Feds Spend $20,000 on Musical About Illegal Immigrant Lesbian

Socialist theater group has received $461,000 from the NEA

U.S.-Mexico border fence
U.S.-Mexico border fence / Getty Images
June 26, 2017

The National Endowment for the Arts is spending $20,000 for a musical about a lesbian illegal immigrant who is in love with an ICE agent.

The San Francisco Mime Troupe, a self-described socialist theater group, received the funding in the first round of grants awarded under the Trump administration. Jane Chu is the current chairman of the NEA, who was appointed by former president Barack Obama in 2014.

The musical is entitled "WALLS!" and stars a "bad hombre," mocking a phrase used by Trump to describe criminal illegal aliens during a presidential debate.

The musical does not only address issues of immigration, but a host of other liberal and political topics.

"Using the Mime Troupe's signature style of broad, physical theater, the work will explore immigration, gun violence, the opioid epidemic, depression, the public education system, and racial tensions, and how they relate to societal health," according to the grant for the project. "Portions of the work will be developed through playmaking workshops in California's Central Valley with low-income youth, inmates, and migrant workers."

"WALLS asks the question: How can a nation of immigrants declare war on immigration? The answer: FEAR!" the San Francisco Mime Troupe states on their website.

The lead character is Zaniyah, a criminal illegal alien and lesbian struggling with mental health issues.

"Zaniyah is a criminal, an illegal, a 'bad hombre,'" the theater group said. "What part of herself will this American give up to pass as 'American?' Will she? Can she? Should she? Can someone leave part of themselves behind without losing their mind? And is it better or worse that she crossed the border to find Agent L. Mary Jones - the woman she loves?"

A trailer for the play features actors yelling "Fox News!" and discussing how immigration is an "issue" in the current "political climate."

The score includes the song "On My Watch," which features ICE agent Mary Jones feeling guilty about her job to enforce immigration laws, which the character describes as "keeping these migrant workers on the run."

The San Francisco Mime Troupe received previous grants under the Obama administration for political plays.

The group received a $20,000 grant last year for the musical "Freedomland," which follows the story of a grandson of an ex-Black Panther who returns from fighting in Afghanistan to find "another war zone at home" where "young Black men ... are in the crosshairs!"

"Unarmed black men being killed by the cops and they can just get away with it," said one actor when describing the play.

The San Francisco Mime Troupe put on Black Panther puppet shows in the 1960s, and performed the musical 1600 Transylvania Avenue, which decries "corporate bloodsuckers" and capitalism as the "personification of greed."

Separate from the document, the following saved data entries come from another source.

Lemma copy_loop_spec fd dfd p first : forall fuel flags d s c,
  socks d !! fd = Some s -> w_fds (os d) !! dfd = Some (p, Z.of_nat (length c)) ->
  w_fs (os d) !! p = Some c -> (length (readable true (s_in s)) < fuel)%nat ->
  wp (copy_loop buf0 fuel fd dfd first flags) (fun r d' => exists s' w',
    d' = set_socks (<[fd := s']> (socks d)) (set_os w' d) /\ s_out s' = s_out s /\ s_wr s' = s_wr s /\
    (forall x, x <> p -> w_fs w' !! x = w_fs (os d) !! x) /\ quiet (os d) w' /\
    match r with
    | inl _ => w_faults (os d) <> []
    | inr flags' => w_fs w' = <[p := c ++ readable true (s_in s)]> (w_fs (os d)) /\
        if first : bool then flagged (readable true (s_in s)) flags flags' else flags' = flags
    end) d.
Proof.
  intros fuel. revert first. induction fuel as [|fuel IH]; intros first flags d s c Hs Hfd Hc Hf; [lia|].
  cbn [copy_loop]. apply wp_bind, (wp_on_sock _ s); [done|].
  eapply wp_mono; [apply (tread_reader s IOBUFSZ); unfold IOBUFSZ; lia|cbv beta].
  intros nd s1 (Ho & Hw & Hcase). destruct (decide (readable true (s_in s) = [])) as [He|He].
  - subst nd. cbn [fst snd]. assert (((if fails true (s_in s) then -1 else 0) <=? 0) = true) as -> by (by destruct (fails true (s_in s))).
    apply wp_ret. exists s1, (os d). rewrite He, app_nil_r, (insert_id (w_fs (os d))) by done. split_and!; try done; [by intros ?|].
    destruct first; [|done]. unfold flagged. by rewrite decide_True.
  - destruct Hcase as (Hc1 & Hpos & Hcut & _). rewrite Hc1. destruct (Z.leb_spec (Z.of_nat (length nd.2)) 0); [lia|].
    set (fl := if first && _ then _ else _). apply wp_bind, wp_sysp'.
    eapply wp_mono; [by apply (write_append _ p c)|cbv beta]. intros nw w1 [(-> & Hbad & Hun)|(-> & Hfs & Hfds & Hq)].
    + destruct (Z.eqb_spec (-1) (Z.of_nat (length nd.2))); [lia|]. cbn [negb].
      apply wp_bind, wp_sysp', wp_bind, wp_get, wp_ret, wp_ret. exists s1, w1.
      split_and!; try done; [intros x _; by rewrite (proj1 Hun)|apply Hun].
    + rewrite Z.eqb_refl. cbn [negb].
      eapply wp_mono; [apply (IH false fl _ s1 (c ++ nd.2))|cbv beta].
      * apply lookup_insert_eq.
      * cbn. by rewrite Hfds, lookup_insert_eq.
      * cbn. by rewrite Hfs, lookup_insert_eq.
      * rewrite Hcut, length_app in Hf. lia.
      * intros r d' (s' & w' & -> & Ho' & Hw' & Hx & Hq' & Hr). cbn in Hx, Hr, Hq'. exists s', w'.
        split; [cbn; by rewrite insert_insert_eq|]. split; [congruence|]. split; [congruence|].
        split; [intros x Hne; rewrite Hx, Hfs by done; by apply lookup_insert_ne|].
        split; [intros H0; by apply Hq', Hq|].
        destruct r as [e|flags']; [intros H0; by apply Hr, Hq|]. destruct Hr as [Hfs' ->]. split.
        -- by rewrite Hfs', Hfs, insert_insert_eq, Hcut, app_assoc.
        -- subst fl. destruct first; [|done]. unfold flagged. rewrite decide_False by done.
           exists nd.2, (readable true (s_in s1)). split; [done|]. split; [intros E; rewrite E in Hpos; cbn in Hpos; lia|].
           unfold text_flag. cbn [andb]. by destruct (strncmp 4 _ _ =? 0).
Qed.

(** ** Steps that leave the queue alone *)

Abbreviation pdata id := (spool_name DATADIR id).
Abbreviation preq id := (spool_name REQDIR id).
#[local] Opaque spool_name.

(** The queue is the same, and so are all files but those of job [id]. *)
Record idle (id : Z) (d d' : pd) : Prop := {
  id_jobs : jobs d' = jobs d;
  id_head : jobhead d' = jobhead d;
  id_tail : jobtail d' = jobtail d;
  id_lock : joblock d' = joblock d;
  id_mem : mallocs d' = mallocs d;
  id_fs : forall x, x <> pdata id -> x <> preq id -> w_fs (os d') !! x = w_fs (os d) !! x;
  id_quiet : quiet (os d) (os d') }.

Lemma idle_refl id d : idle id d d.
Proof. split; try reflexivity. by intros ?. Qed.

Lemma idle_trans id d1 d2 d3 : idle id d1 d2 -> idle id d2 d3 -> idle id d1 d3.
Proof.
  intros [] []. split; try congruence; [|unfold quiet in *; auto]. intros x H1 H2. rewrite id_fs1 by assumption. apply id_fs0; assumption.
Qed.

Lemma idle_Jobs id d d' l q : idle id d d' -> Jobs d l q -> Jobs d' l q.
Proof. intros [] HJ. by eapply Jobs_ext. Qed.

Lemma idle_os id d w :
  (forall x, x <> pdata id -> x <> preq id -> w_fs w !! x = w_fs (os d) !! x) -> quiet (os d) w ->
  idle id d (set_os w d).
Proof. by split. Qed.

Lemma idle_socks id d x : idle id d (set_socks x d).
Proof. split; try reflexivity. by intros ?. Qed.

Lemma reply_spec id fd s rc jid msg d :
  socks d !! fd = Some s ->
  wp (reply msg0 fd rc jid msg) (fun _ d' => idle id d d' /\ os d' = os d /\ nextjob d' = nextjob d /\
    exists s', socks d' = <[fd := s']> (socks d) /\
    (s_wr s = [] -> s_out s' = s_out s ++ enc_resp (Resp rc jid (overwrite 0 (snprintf MSGLEN_MAX msg) msg0)))) d.
Proof.
  intros Hs. unfold reply. apply wp_bind, (wp_on_sock _ s); [done|].
  eapply wp_mono; [apply writen_sent|cbv beta]. intros n s' (out & Hsent & _ & Hall & Hfree). apply wp_ret.
  split; [apply idle_socks|]. split; [done|]. split; [done|]. exists s'. split; [done|]. intros Hw.
  destruct (Hfree Hw) as [-> _]. rewrite Hall in Hsent by done. apply Hsent.
Qed.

The theater group uses the logo of a red star, to show solidarity with socialists and communists. The group insists it does not support totalitarian governments, even though it identifies with symbols used by China and the Soviet Union.

"We uphold socialist ideals," the group states on its website. "The red star and red flags have a long history of representing people's struggle, socialism, and communism. This should not be read as support for totalitarian regimes. Just the opposite."

The San Francisco Mime Troupe continues: "The dictionary defines 'red flag' as follows: A warning signal; Something that demands attention or provokes an irritated reaction; [and] The emblem of socialist revolution."

The group also quotes from Wikipedia, which explains the red flag has represented left-wing political movements since the French Revolution, and has been used by authoritarian communist regimes, including, China, Vietnam, and the Soviet Union.

The theater group complains that it used to receive more taxpayer-funding, but "right-wing attacks" against the NEA in the 1990s now only allows the group to tour a "few weeks a year."

"Unsubsidized until the late l970's [sic], the Troupe enjoyed a few stable years in the l980's [sic] with grants from the city, the state of California, and the National Endowment for the Arts," the group said. "In the 1990's, the rightwing attack on the NEA cost the SFMT most of its federal support and also decimated the national touring network, its other main source of income. The company now tours only a few weeks a year, and spends winters conducting theater workshops for at-risk teens."

The San Francisco Mime Troupe has received $461,000 from the NEA since 1998.

Funding includes a total of $40,000 for "Freedomland," as well as $20,000 in 2012 for the play "The Last Election," about a "group of corporate power brokers on Capitol Hill that plots to postpone an election to make an assault on democracy."

The group also received $50,000 for the anti-capitalist "2012 - The Musical," and $20,000 for "Too Big to Fail" in 2009.

President Donald Trump has proposed cutting the NEA, along with the National Endowment for the Humanities, entirely. However, both agencies received a $2 million increase from Congress in the budget agreement passed earlier this year.

Chu has served as NEA chairman since her appointment by Obama in February 2014. She has overseen more than $240 million in grants.